Migas distinctus
- Conservation status: Not Threatened (NZ TCS)

Scientific classification
- Kingdom: Animalia
- Phylum: Arthropoda
- Subphylum: Chelicerata
- Class: Arachnida
- Order: Araneae
- Infraorder: Mygalomorphae
- Family: Migidae
- Genus: Migas
- Species: M. distinctus
- Binomial name: Migas distinctus (O. Pickard-Cambridge, 1880)

= Migas distinctus =

- Authority: (O. Pickard-Cambridge, 1880)
- Conservation status: NT

Species of spider

Migas distinctus is a species of mygalomorph spider endemic to New Zealand.

==Taxonomy==
This species was described in 1880 by Octavius Pickard-Cambridge from a single immature female specimen collected in Dunedin.
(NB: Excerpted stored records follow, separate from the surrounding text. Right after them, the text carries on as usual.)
(** X7: along a run of the loop of [main], however it ends, the records
    are appended to what was written, each under the four bytes of its probe
    id; 'used' grows by the number of records written, and by one more when
    the run ends on the key of a record, which is then not written; 'used'
    grows no more than 'accepted', 'accepted' no more than 'total', 'total'
    no more than the messages read. *)
Theorem run_counts_records msgs (prb_ids : option (gset Val)) dup run written
    ended run' written' :
  main_loop lookup get_dst_addr msgs unified_timestamp msm_ids prb_ids
    target_asn dup run written = (ended, run', written') →
  ∃ new,
    written' = written ++ new
    ∧ Forall (λ record, to_bytes 4 (prb_id record.2) = Some record.1) new
    ∧ get "used" (stats run') =
      get "used" (stats run) + Z.of_nat (length new)
      + (match ended with OverflowError => 1 | _ => 0 end)
    ∧ get "used" (stats run') - get "used" (stats run)
      ≤ get "accepted" (stats run') - get "accepted" (stats run)
    ∧ get "accepted" (stats run') - get "accepted" (stats run)
      ≤ get "total" (stats run') - get "total" (stats run)
    ∧ get "total" (stats run') - get "total" (stats run)
      ≤ Z.of_nat (length msgs).
Proof.
  revert run written.
  induction msgs as [|msg msgs IHm]; intros run written.
  { intros [= <- <- <-]. exists []. rewrite app_nil_r. simpl.
    repeat split; [done|lia..]. }
  rewrite main_loop_cons.
  destruct (process_message _ _ _ _ _ _ _ _ _) as [[[out|]|e] run1] eqn:Hpm;
    apply process_message_counts in Hpm as (Ht & Hu & Ha1 & Ha2 & _);
    cbn zeta in *.
  - destruct (to_bytes 4 (prb_id out)) as [bytes|] eqn:Hbytes.
    + intros Hloop.
      apply IHm in Hloop as (new & -> & Hkeys & Hu' & Hua & Hat & Htl).
      exists ((bytes, out) :: new). rewrite <- app_assoc.
      split; [done|]. split; [by constructor|].
      rewrite !length_cons.
      destruct (filtered_out msg msm_ids (int_ids <$> prb_ids)) as [[]|];
        repeat split; lia.
    + intros [= <- <- <-]. exists []. rewrite app_nil_r. split; [done|].
      split; [done|]. rewrite length_cons. simpl length.
      destruct (filtered_out msg msm_ids (int_ids <$> prb_ids)) as [[]|];
        repeat split; lia.
  - intros Hloop.
    apply IHm in Hloop as (new & -> & Hkeys & Hu' & Hua & Hat & Htl).
    exists new. split; [done|]. split; [done|].
    rewrite length_cons.
    destruct (filtered_out msg msm_ids (int_ids <$> prb_ids)) as [[]|];
      repeat split; lia.
  - intros [= <- <- <-]. exists []. rewrite app_nil_r. split; [done|].
    split; [done|]. rewrite length_cons. simpl length.
    destruct (filtered_out msg msm_ids (int_ids <$> prb_ids)) as [[]|];
      repeat split; lia.
Qed.

End main_loop_counts.

(** ** The further properties on concrete hops and messages *)

(** A timeout repeated and moved in front changes nothing for the hop. *)
Lemma hop_replies_as_set_witness :
  process_hop lookup (with_replies hop_peer [answer "192.0.2.1"; timeout])
    stats0 SpecPath.empty =
  process_hop lookup
    (with_replies hop_peer [timeout; answer "192.0.2.1"; timeout])
    stats0 SpecPath.empty.
Proof.
  apply (hop_replies_as_set (H := SpecPath.ops) lookup hop_peer
           [answer "192.0.2.1"; timeout]
           [timeout; answer "192.0.2.1"; timeout]).
  intros reply. rewrite !elem_of_cons, !elem_of_nil. tauto.
Defined.

(** The hops after a send failure are not read. *)
Lemma hops_after_abort_ignored_witness :
  process_hops lookup ([hop_peer] ++ hop_error :: [hop_no_fields]) stats0
    SpecPath.empty =
  (Return true, incr "dnf" stats0,
   append "as|64500" "192.0.2.1" false SpecPath.empty).
Proof.
  apply (hops_after_abort_ignored (H := SpecPath.ops) lookup [hop_peer]
           hop_error [hop_no_fields] stats0 SpecPath.empty stats0).
  - vm_compute. reflexivity.
  - vm_compute. reflexivity.
Defined.

(** A message without probe id is counted before the [KeyError]. *)
Lemma total_counts_unfiltered_witness :
  get "total"
    (stats (process_message lookup get_dst_addr msg_no_prb_id 1000 None None
              None false run0).2) = get "total" (stats run0) + 1.
Proof.
  assert (Hw := total_counts_unfiltered (H := SpecPath.ops) lookup
                  get_dst_addr 1000 None None None msg_no_prb_id false run0).
  destruct Hw as [Hw _]. vm_compute in Hw |- *. exact Hw.
Defined.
It was mostly revised in 1968 by Ray Forster. The lectotype is stored in Oxford University Museum of Natural History.

==Description==
The female is recorded at 7.5mm in length. The carapace is orange brown. The legs are yellow brown. The abdomen is purplish grey with light markings dorsally. The male is recorded at 7.7mm in length. The carapace and legs are light orange brown. The abdomen is similar to that of the female.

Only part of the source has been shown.